'Mon renne en peluche' est devenu un autre de ceux-là phénomènes culturels auxquels Netflix nous a tant habitués. Il s'agit d'une mini-série de sept épisodes dans laquelle son créateur, le comédien britannique Richard Gadd, raconte à la première personne une expérience de vie très horrible : le harcèlement qu'il a subi de la part d'une femme plus âgée pendant plusieurs annéesun incident qui a mis en lumière un passé traumatisant d'abus qui a profondément affecté la façon dont il a géré sa relation avec son harceleur.
Dans les quatre semaines qui ont suivi sa première, « Mon renne en peluche » C'est la série télévisée la plus regardée sur Netflix.
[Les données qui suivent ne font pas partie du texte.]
(* ===== verification/RequestsTheorems.v ===== *)
(** * What HTTP clients can rely on together

    Requests that are served in parallel, next to the [Close] of the process,
    have an order in which serving them one at a time gives the same responses;
    and what they were told survives a process that is killed, also while it
    writes to the log. *)

From S2P Require Import Prelude GoTime GoStrconv GoUtf8 GoJson GoTimeFormat Model Codec CodecFacts LogRecord Engine.
From S2P Require Import Service ServiceFacts ServiceTrace ServiceTheorems.
From S2P Require Import Concurrent ConcurrentFacts ConcurrentOrder ConcurrentRuns ConcurrentTheorems.
From S2P Require Import GoJsonStream GoHttp Api ApiTheorems Requests RequestsFacts.
From S2P Require Wal WalFacts WalTheorems.
From Stdlib Require Import Ascii.

Import Wal (WAL, File, MkFile, f_data, MkAppendIO, read_ok).

Local Open Scope Z_scope.

(** ** What a plan replies *)

Section plans.
Context (q : string → string) (consoleHTML : bytes).

(** The plan of a request, by its path. *)
Lemma plan_cases r :
  (rq_path r = "/enqueue" ∧ plan_of q consoleHTML r = enqueue_plan q r)
  ∨ (rq_path r = "/dequeue" ∧ plan_of q consoleHTML r = dequeue_plan q r)
  ∨ ((rq_path r ∉ ["/enqueue"; "/dequeue"]) ∧
      plan_of q consoleHTML r ∈ [messages_plan r; wal_plan q r; stats_plan r; health_plan r; console_plan consoleHTML r])
  ∨ (∃ resp, plan_of q consoleHTML r = Reply resp ∧ rs_status resp ∈ [404; 405]).
Proof.
  unfold plan_of. destruct (find_route _ _ _) as [p| |] eqn:Ef.
  - apply find_route_Found in Ef as (pt & Hin & Hpath & _ & <-). rewrite <- Hpath.
    unfold plans in Hin. repeat setoid_rewrite elem_of_cons in Hin.
    destruct Hin as [->|[->|[->|[->|[->|[->|[->|[->|Hin]]]]]]]]; cbn [pt_path pt_handler];
      [by left|by right; left|by right; left| | | | | |by apply not_elem_of_nil in Hin].
    all: right; right; left; split; [by apply (bool_decide_unpack _)|].
    all: [> apply (list_elem_of_lookup_2 _ 0)|apply (list_elem_of_lookup_2 _ 1)|apply (list_elem_of_lookup_2 _ 2)
         |apply (list_elem_of_lookup_2 _ 3)|apply (list_elem_of_lookup_2 _ 4)]; reflexivity.
  - do 3 right. eexists. split; [done|]. by apply (bool_decide_unpack _).
  - do 3 right. eexists. split; [done|]. by apply (bool_decide_unpack _).
Qed.

Lemma writeJSON_code s v : rs_status (writeJSON s v) = s ∨ rs_status (writeJSON s v) = 500.
Proof. unfold writeJSON. destruct (MarshalIndent v); [by left|by right]. Qed.

Lemma writeServiceError_code e : rs_status (writeServiceError q e) ∈ [500; 503].
Proof.
  unfold writeServiceError, writeError. destruct (errors_Is _ _); apply elem_of_cons.
  - edestruct writeJSON_code as [-> | ->]; [right; by apply list_elem_of_singleton|by left].
  - edestruct writeJSON_code as [-> | ->]; by left.
Qed.

(** Outside [POST /enqueue] nothing is created, and only [/dequeue] hands out. *)
Definition inspects (p : plan) : Prop :=
  (∀ resp, asks p = inl resp → rs_status resp ≠ 201) ∧
  (∀ a resp, replies p a = Some resp → rs_status resp ≠ 201) ∧
  (∀ r, replies p (AnsEnqueue r) = None) ∧ (∀ r, replies p (AnsDequeue r) = None).

Lemma writeJSON_not s v n : s ≠ n → n ≠ 500 → rs_status (writeJSON s v) ≠ n.
Proof. intros Hs Hn. by destruct (writeJSON_code s v) as [-> | ->]. Qed.

Lemma writeServiceError_not e n : n ≠ 500 → n ≠ 503 → rs_status (writeServiceError q e) ≠ n.
Proof. intros. pose proof (writeServiceError_code e) as He. set_solver. Qed.

Lemma inspections r :
  Forall inspects [messages_plan r; wal_plan q r; stats_plan r; health_plan r; console_plan consoleHTML r].
Proof.
  repeat (apply List.Forall_cons); [| | | | |constructor].
  - unfold messages_plan. destruct (limit_param _ _ _); repeat split; try done;
      [intros [] resp; try done|intros resp]; intros [= <-]; by apply writeJSON_not.
  - unfold wal_plan. destruct (limit_param _ _ _); repeat split; try done;
      [intros [] resp; try done|intros resp]; intros [= <-]; [|by apply writeJSON_not].
    destruct r0; [by apply writeJSON_not|by apply writeServiceError_not].
  - repeat split; try done. intros [] resp; try done. intros [= <-]. by apply writeJSON_not.
  - repeat split; try done. intros resp [= <-]. by apply writeJSON_not.
  - repeat split; try done. by intros resp [= <-].
Qed.

(** What is replied without a call. *)
Lemma replied_code r resp : asks (plan_of q consoleHTML r) = inl resp →
  rs_status resp ≠ 201 ∧ (rq_path r = "/dequeue" → rs_status resp ≠ 200).
Proof.
  destruct (plan_cases r) as [[Hp ->]|[[Hp ->]|[[Hp Hin]|(resp' & -> & Hs)]]].
  - intros Ha. split; [|congruence]. unfold enqueue_plan in Ha.
    destruct (Decode _ _ _) as [req|e]; [destruct (Validate req); [|done]|destruct (errors_Is _ _)];
      injection Ha as <-; by apply writeJSON_not.
  - done.
  - intros Ha. split; [|intros E; rewrite E in Hp; set_solver].
    pose proof (proj1 (Forall_forall _ _) (inspections r) _ Hin) as (Hi & _). by apply Hi.
  - intros [= ->]. repeat setoid_rewrite elem_of_cons in Hs. rewrite elem_of_nil in Hs. lia.
Qed.

(** What is replied to an answer. *)
Lemma answered_code r a resp : replies (plan_of q consoleHTML r) a = Some resp →
  match a with
  | AnsEnqueue (Ok m) => resp = writeJSON StatusCreated (enc_message m)
  | AnsDequeue (Ok (Some m)) => resp = writeJSON StatusOK (enc_message m)
  | _ => rs_status resp ≠ 201 ∧ (rq_path r = "/dequeue" → rs_status resp ≠ 200)
  end.
Proof.
  destruct (plan_cases r) as [[Hp ->]|[[Hp ->]|[[Hp Hin]|(resp' & -> & Hs)]]]; [| | |done].
  - unfold enqueue_plan. destruct (Decode _ _ _) as [req|e]; [destruct (Validate req)|destruct (errors_Is _ _)]; try done.
    destruct a as [[m|e]| | | | |]; try done; intros [= <-]; [done|].
    split; [by apply writeServiceError_not|congruence].
  - unfold dequeue_plan. destruct a as [|[[m|]|e]| | | |]; try done; intros [= <-]; [done|done|].
    split; [|intros _]; by apply writeServiceError_not.
  - pose proof (proj1 (Forall_forall _ _) (inspections r) _ Hin) as (_ & Hi & He & Hd). intros Ha.
    assert (rs_status resp ≠ 201 ∧ (rq_path r = "/dequeue" → rs_status resp ≠ 200)) as Hn
      by (split; [by eapply Hi|intros E; rewrite E in Hp; set_solver]).
    destruct a as [?|?| | | |]; [by rewrite He in Ha|by rewrite Hd in Ha|done..].
Qed.
End plans.

(** ** Whose answer a message was *)

Definition answers_of (H : list gevent) : list (tid * answer) :=
  omap (λ e, match e with GCommitted t _ a => Some (t, a) | _ => None end) H.

Definition picked (pick : answer → option Message) (H : list gevent) : list (tid * Message) :=
  omap (λ x, pair x.1 <$> pick x.2) (answers_of H).

Definition created_by (a : answer) : option Message :=
  match a with AnsEnqueue (Ok m) => Some m | _ => None end.
Definition delivered_by (a : answer) : option Message :=
  match a with AnsDequeue (Ok (Some m)) => Some m | _ => None end.

Lemma answers_app H H' : answers_of (H ++ H') = answers_of H ++ answers_of H'.
Proof. apply omap_app. Qed.

Lemma picked_messages pick by_list H : (∀ a, by_list a = option_list (pick a)) →
  (picked pick H).*2 = (commits H).*2 ≫= by_list.
Proof.
  intros Hb. induction H as [|[] H IH]; [done|exact IH| |exact IH].
  change (commits (GCommitted t o a :: H)) with ((o, a) :: commits H).
  change (picked pick (GCommitted t o a :: H)) with (omap (λ x : tid * answer, pair x.1 <$> pick x.2) ((t, a) :: answers_of H)).
  rewrite fmap_cons, bind_cons, <- IH, Hb. cbn [omap list_omap fst snd].
  by destruct (pick a).
Qed.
Elle est rapidement devenue populaire sur les réseaux sociaux, notamment grâce à son des rebondissements inattendus, l'approche tragi-comique particulière de l'histoire et le fait qu'elle présente la carte de visite de « basé sur des événements réels ». Pour de nombreux téléspectateurs, le véritable attrait a été le mystère entourant l'identité des deux harceleurs qui se sont croisés dans la vie de Gadd (et qu'il cache toujours). Cet intérêt s'est traduit par d'innombrables actions de recherche collectives « amateurs » pour les démasquer. Les utilisateurs ont retracé l'empreinte digitale du créateur et scruté chaque ligne de dialogue, à la recherche d'un fil à tirer pour retrouver l'identité de ces deux personnages. Dans le cas de la protagoniste féminine, le mystère n’a pas duré longtemps. une femme a appelé Fiona Harvey Il est apparu dans la célèbre émission « Piers Morgan Uncensored » en se déclarant être la personne qui a inspiré la protagoniste féminine « My stuffed renne ». Impossible de ne pas voir la similitude entre Martha et Fiona, même si elle, loin de reconnaître les faits, a assuré qu'elle avait été diffamée dans la série et qu'elle envisageait sérieusement de poursuivre Netflix en justice.
Il est curieux qu'une émission télévisée qui tente de dénoncer les conséquences du harcèlement et le manque de protection ressenti par ses victimes ait suscité une réaction qui, dans de nombreux cas, frise les mêmes actes que ceux que la série condamne. Gadd, en effet, a dû défendre publiquement un éminent directeur de théâtre que les adeptes de la série avaient mis dans leur ligne de mire.à. L'anonymat numérique se prête à cette perversion de jeter la pierre sans avoir à cacher la main, à alimenter toutes sortes de théories conparanoïdes avec ou sans fondement et à débiter des cochonneries sans aucune preuve, ajoutant un peu plus de poison à la mare de la morbidité. Le problème est que ce type d’audience est particulièrement précieux et les plateformes ne veulent pas y renoncer. La chronique noire de chaque territoire devient un moyen de toucher les téléspectateurs locaux. Il suffit d’évoquer les cas qui ont défrayé la chronique et les heures de programmation pour attiser l’intérêt. Le suiveur fait le reste. ETCe public, qui regarde, commente et recommande compulsivement, est la meilleure des promotions.
Richard Gadd affirme que le succès de la série l'a pris presque autant au dépourvu que l'hystérie collective qui s'est déchaînée autour du personnage qu'il décrit. Mais honnêtement, qui ne voudrait pas mettre un visage et des yeux sur cette personne qui, soi-disant, pendant les quatre années qu'a duré le harcèlement, l'a envoyé exactement 41 071 emails, 106 pages de lettres, 744 tweets et environ 350 heures de messages vocaux? Découvrir à quoi ressemble le monstre est un acte nécessaire pour donner un sens aux histoires les plus incroyables.
Comme beaucoup d’autres créateurs avant lui, Gadd n’a pas réfléchi aux conséquences de raconter une histoire qui non seulement l’expose mais expose également des tiers, comme si changer de nom, de date et de lieu suffisait à préserver la vie privée. Mais Sa naïveté ne l'exonère pas de sa part de responsabilité. C’est lui qui a mis l’accent et semé le chemin avec du fil d’Ariane. Le reste a été fait par les spectateurs, avec une curiosité malsaine qui, derrière l'écran, a tendance à être perçue comme quelque chose de totalement anodin. Démasquer celui qui est présenté comme coupable devient le passe-temps favori d'un public drogué à partir de faits réels.